Daily Energy Expenditure: 4155 kcal ( 17396 kJ)
Additional Calories from Exercise: + 1912.0 kcal ( 8005 kJ)
Allowance for Growth: + 25.0 kcal ( 105 kJ)

Estimated Energy Requirement: 6092.0 kcal ( 25506 kJ)

so it's saying i need 6092 calories a day? or is it literally trying to tell me to eat 609,200 cals? i'm confused, lol


#12

thanks, the examples help. i prefer straight answers as oppose to trying to decipher someone's diet.


#13

6092 calories and 609,200 kcals are the same thing


#14

but it says 6092 kcals. so i eat 6.092 calories? do you see what i'm saying? maybe its a typo by the site.

what i'm really asking is....are they saying i should eat 6092 calories a day, minus whatever to cut fat?


#15

OP check out Berardi's precisionnutrition.com

Resting metabolic rate for a 200 pound man with 5% body fat is 2,399.92 kcal acording to the cunningham equation. This is the minimum needed to maintain physiological function.

1,100 kcal?? Are you kidding me?


#16

1 food Calorie = 1 kCal

I would calculate your maintenance levels based on your lean body mass, unless you want to maintain your fat mass that is =P

You said 205 at 17-20% bf, so figure you'd have about 170 pounds of LBM, so use that for the intake calculators. At 170 lbs lbm, I'd guess your maintenance would be ~3000 cals including activity. Start with 2500 a day for a diet and tweak from there.


#17

ok, it makes sense now. and thanks, i don't want to maintain, i want to lose, so i'll start around there.

other questions, doesn't pay to make a new thread if i have one going here, so...

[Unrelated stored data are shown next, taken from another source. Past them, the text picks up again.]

(** X9. No directory, no recording.  If at the time of the call the output
    directory does not lead to a directory - it was never created, or it is a
    regular file - a call to [start_record] cannot return, whatever the
    duration and the device: every attempt ends in an exception. *)
Theorem missing_directory_never_records me h :
  file_format me ∈ SUPPORTED_FORMATS ->
  isdir (fs h) (base h (output_path me)) (components (output_path me))
  = false ->
  returns (fst (start_record (me, h))) = false.
Proof.
  intros Hf Hdir. rewrite start_record_returns. unfold ready.
  destruct (int _) as [frames|e]; [|reflexivity].
  destruct (can_create h _) eqn:Hcan; [|apply andb_false_r].
  unfold recording_name in Hcan.
  change (str_of_int ?z +:+ "." +:+ ?f) with (file_name z f) in Hcan.
  apply can_create_needs_directory in Hcan; [congruence|exact Hf].
Qed.

Lemma missing_directory_never_records_witness :
  let me := Self (PyInt 1) "./recordings/" "wav" in
  let h := snd (__init__ (PyInt 1) "./recordings/" "wav" Hosts.kiosk) in
  fst (__init__ (PyInt 1) "./recordings/" "wav" Hosts.kiosk) = Returned me /\
  isdir (fs h) (base h (output_path me)) (components (output_path me))
  = false /\
  returns (fst (start_record (me, h))) = false.
Proof.
  intros me h.
  assert (Hf : file_format me ∈ SUPPORTED_FORMATS).
  { refine (proj1 (bool_decide_eq_true _) _). vm_compute. reflexivity. }
  assert (Hdir : isdir (fs h) (base h (output_path me))
                       (components (output_path me)) = false)
    by (vm_compute; reflexivity).
  split; [vm_compute; reflexivity|]. split; [exact Hdir|].
  exact (missing_directory_never_records me h Hf Hdir).
Defined.

(** ** Edge cases of a recording *)

(** X10. No frames.  A duration of zero, or any duration so short that
    [int(duration * 44100)] is zero, makes a recording all the same: on a
    host that is ready the call returns without any time passing on the
    clock, and the file it has written holds no frame at all. *)
Theorem zero_frames_recording me h :
  int (mul_int (duration me) SAMPLE_RATE) = Returned 0 ->
  ready me h = true ->
  exists file a,
    fst (start_record (me, h)) = Returned file /\
    clock (snd (snd (start_record (me, h)))) = clock h /\
    audio_at (snd (snd (start_record (me, h)))) file = Some a /\
    au_data a = [].
Proof.
  intros Hint (file & s' & Hrun)%ready_returned. rewrite Hrun.
  destruct (start_record_success _ _ _ _ Hrun)
    as (frames & signal & k & Hframes & _ & _ & _ & _ & -> & Haudio).
  rewrite Hint in Hframes. injection Hframes as <-.
  exists file, (Audio (lower (extension file)) SAMPLE_RATE (recorded 0 signal)).
  split; [reflexivity|]. split; [|split; [exact Haudio|reflexivity]].
  cbn [snd after_record clock].
  change (capture_time 0 SAMPLE_RATE) with 0. lia.
Qed.

(** A duration of 2^-16 s, some fifteen microseconds. *)
Lemma zero_frames_recording_witness :
  let me := Self (PyFloat (S754_finite false 4503599627370496 (-68)))
                 "/home/ana" "flac" in
  int (mul_int (duration me) SAMPLE_RATE) = Returned 0 /\
  ready me Hosts.studio = true /\
  fst (start_record (me, Hosts.studio))
  = Returned "/home/ana/1700000000.flac".
Proof.
  intros me.
  assert (Hint : int (mul_int (duration me) SAMPLE_RATE) = Returned 0)
    by (vm_compute; reflexivity).
  assert (Hready : ready me Hosts.studio = true) by (vm_compute; reflexivity).
  split; [exact Hint|]. split; [exact Hready|].
  destruct (zero_frames_recording me Hosts.studio Hint Hready)
    as (file & a & Hret & _).
  rewrite Hret. vm_compute in Hret. injection Hret as <-. reflexivity.
Defined.

Lemma length_append (a b : string) :
  String.length (a +:+ b) = (String.length a + String.length b)%nat.
Proof.
  induction a as [|x a IH]; [reflexivity|].
  change (S (String.length (a +:+ b)) = S (String.length a + String.length b)).
  rewrite IH. reflexivity.
Qed.

Lemma append_cancel_l (a b c : string) : a +:+ b = a +:+ c -> b = c.
Proof.
  induction a as [|x a IH]; [auto|].
  change (String x (a +:+ b) = String x (a +:+ c) -> b = c).
  intros [= H]. exact (IH H).
Qed.

Lemma append_cancel_r (a b c : string) : a +:+ c = b +:+ c -> a = b.
Proof.
  revert b. induction a as [|x a IH]; intros [|y b] H.
  - reflexivity.
  - apply (f_equal String.length) in H.
    change ("" +:+ c) with c in H. rewrite length_append in H.
    cbn [String.length] in H. lia.
  - apply (f_equal String.length) in H.
    change ("" +:+ c) with c in H. rewrite length_append in H.
    cbn [String.length] in H. lia.
  - change (String x (a +:+ c) = String y (b +:+ c)) in H.
    injection H as -> H. rewrite (IH _ H). reflexivity.
Qed.

(** X11. Names and seconds.  Two recordings of one instance get the same
    path exactly when the clock readings they are named after fall in the
    same second - so a second is the shortest interval at which an instance
    can keep its recordings apart. *)
Theorem same_name_same_second me t1 t2 :
  recording_name me t1 = recording_name me t2
  <-> whole_seconds t1 = whole_seconds t2.
Proof.
  split; [|unfold recording_name; intros ->; reflexivity].
  unfold recording_name.
  change (str_of_int ?z +:+ "." +:+ ?f) with (file_name z f).
  rewrite !path_join_file_name.
  intros H%append_cancel_l%append_cancel_l. unfold file_name in H.
  apply append_cancel_r in H. unfold str_of_int in H.
  exact (inj pretty _ _ H).
Qed.

(** The whole result of a call that finds its directory. *)
Lemma start_record_into me h frames signal d :
  file_format me ∈ SUPPORTED_FORMATS ->
  int (mul_int (duration me) SAMPLE_RATE) = Returned frames ->
  0 <= frames ->
  mic h = Some signal ->
  walk (fs h) (base h (output_path me)) (components (output_path me))
  = Found d (Dir true) ->
  (forall w,
     fs h !! (d ++ [file_name (whole_seconds
                                 (clock h + capture_time frames SAMPLE_RATE))
                              (file_format me)]) <> Some (Dir w)) ->
  start_record (me, h)
  = (Returned (recording_name me (clock h + capture_time frames SAMPLE_RATE)),
     (me,
      set_fs
        (<[d ++ [file_name (whole_seconds
                              (clock h + capture_time frames SAMPLE_RATE))
                           (file_format me)]
           := File (Some (Audio (file_format me) SAMPLE_RATE
                            (recorded frames signal)))]> (fs h))
        (log (Write (recording_name me
                       (clock h + capture_time frames SAMPLE_RATE))
                    (length (arrays h)) SAMPLE_RATE)
             (after_capture frames signal h)))).
Proof.
  intros Hf Hint Hpos Hmic Hwalk Hfree.
  rewrite start_record_run. cbv zeta. rewrite Hint.
  rewrite (proj2 (Z.ltb_ge frames 0) Hpos), Hmic.
  change (clock (after_capture frames signal h))
    with (clock h + capture_time frames SAMPLE_RATE).
  unfold recording_name.
  change (str_of_int ?z +:+ "." +:+ ?f) with (file_name z f).
  rewrite (sf_write_into (after_capture frames signal h) (output_path me) _
             (file_format me) d (length (arrays h)) SAMPLE_RATE
             (recorded frames signal) Hf Hwalk Hfree); [reflexivity|].
  unfold after_capture; cbn [arrays]. apply list_lookup_middle. reflexivity.
Qed.

(** X12. The second recording of a second replaces the first.  Take a call
    that has put its recording into the output directory, and a second call
    on the same instance that finishes within the same second - as happens
    with durations under a second.  The second call returns the very same
    path, no entry is added to the directory, and what the file holds
    afterwards is the second recording: the first is gone. *)
Theorem same_second_overwrites me h h' frames signal signal' d :
  file_format me ∈ SUPPORTED_FORMATS ->
  int (mul_int (duration me) SAMPLE_RATE) = Returned frames ->
  0 <= frames ->
  mic h = Some signal ->
  walk (fs h) (base h (output_path me)) (components (output_path me))
  = Found d (Dir true) ->
  (forall w,
     fs h !! (d ++ [file_name (whole_seconds
                                 (clock h + capture_time frames SAMPLE_RATE))
                              (file_format me)]) <> Some (Dir w)) ->
  fs h' = fs (snd (snd (start_record (me, h)))) ->
  cwd h' = cwd h ->
  mic h' = Some signal' ->
  whole_seconds (clock h' + capture_time frames SAMPLE_RATE)
  = whole_seconds (clock h + capture_time frames SAMPLE_RATE) ->
  fst (start_record (me, h')) = fst (start_record (me, h)) /\
  fs (snd (snd (start_record (me, h'))))
  = <[d ++ [file_name (whole_seconds
                         (clock h + capture_time frames SAMPLE_RATE))
                      (file_format me)]
      := File (Some (Audio (file_format me) SAMPLE_RATE
                       (recorded frames signal')))]> (fs h).
Proof.
  intros Hf Hint Hpos Hmic Hwalk Hfree Hfs Hcwd Hmic' Hsec.
  rewrite (start_record_into me h frames signal d Hf Hint Hpos Hmic Hwalk Hfree)
    in *.
  cbn [fst snd set_fs fs] in Hfs |- *.
  assert (Hwalk' : walk (fs h') (base h' (output_path me))
                        (components (output_path me)) = Found d (Dir true)).
  { unfold base. rewrite Hcwd, Hfs. fold (base h (output_path me)).
    apply walk_insert; assumption. }
  assert (Hfree' : forall w,
            fs h' !! (d ++ [file_name
                              (whole_seconds
                                 (clock h' + capture_time frames SAMPLE_RATE))
                              (file_format me)]) <> Some (Dir w)).
  { intros w. rewrite Hsec, Hfs, lookup_insert_eq. discriminate. }
  rewrite (start_record_into me h' frames signal' d Hf Hint Hpos Hmic' Hwalk'
             Hfree').
  cbn [fst snd set_fs fs]. unfold recording_name. rewrite Hsec, Hfs.
  split; [reflexivity|]. apply insert_insert_eq.
Qed.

1) is there any cereal i could eat for breakfast? what about http://www.nutritiondata.com/facts/breakfast-cereals/9136/2 ? or should i stick to yogurt and peanutbutter?

2) as far as drinks go, milk, any type of fruit juice? or should i stick to water and tea?


#18

thanks for the site


#19

[/quote]

other questions, doesn't pay to make a new thread if i have one going here, so...

1) is there any cereal i could eat for breakfast? what about http://www.nutritiondata.com/facts/breakfast-cereals/9136/2 ? or should i stick to yogurt and peanutbutter?

2) as far as drinks go, milk, any type of fruit juice? or should i stick to water and tea?

[/quote]

i would stick to water and decaf tea. stay hydrated on 0 calorie drinks. i would aim for 30g or less of carbs a day for a low carb diet..but since your bigger maybe 50 or less.

the cereal is fine, anything that isnt processed is most likely fine just make sure your not consuming too many carbs. veggies are good, my personal favorites for my low carb diet are broccoli and peas.


#20

Yeap it is hard, and you need to sacrifice the good tasting things in life. No pain no gain is the philosophy to follow.

There are loads of nutrition articles on this website. Try reading a few of them and decide which one correlate to your goals and body type.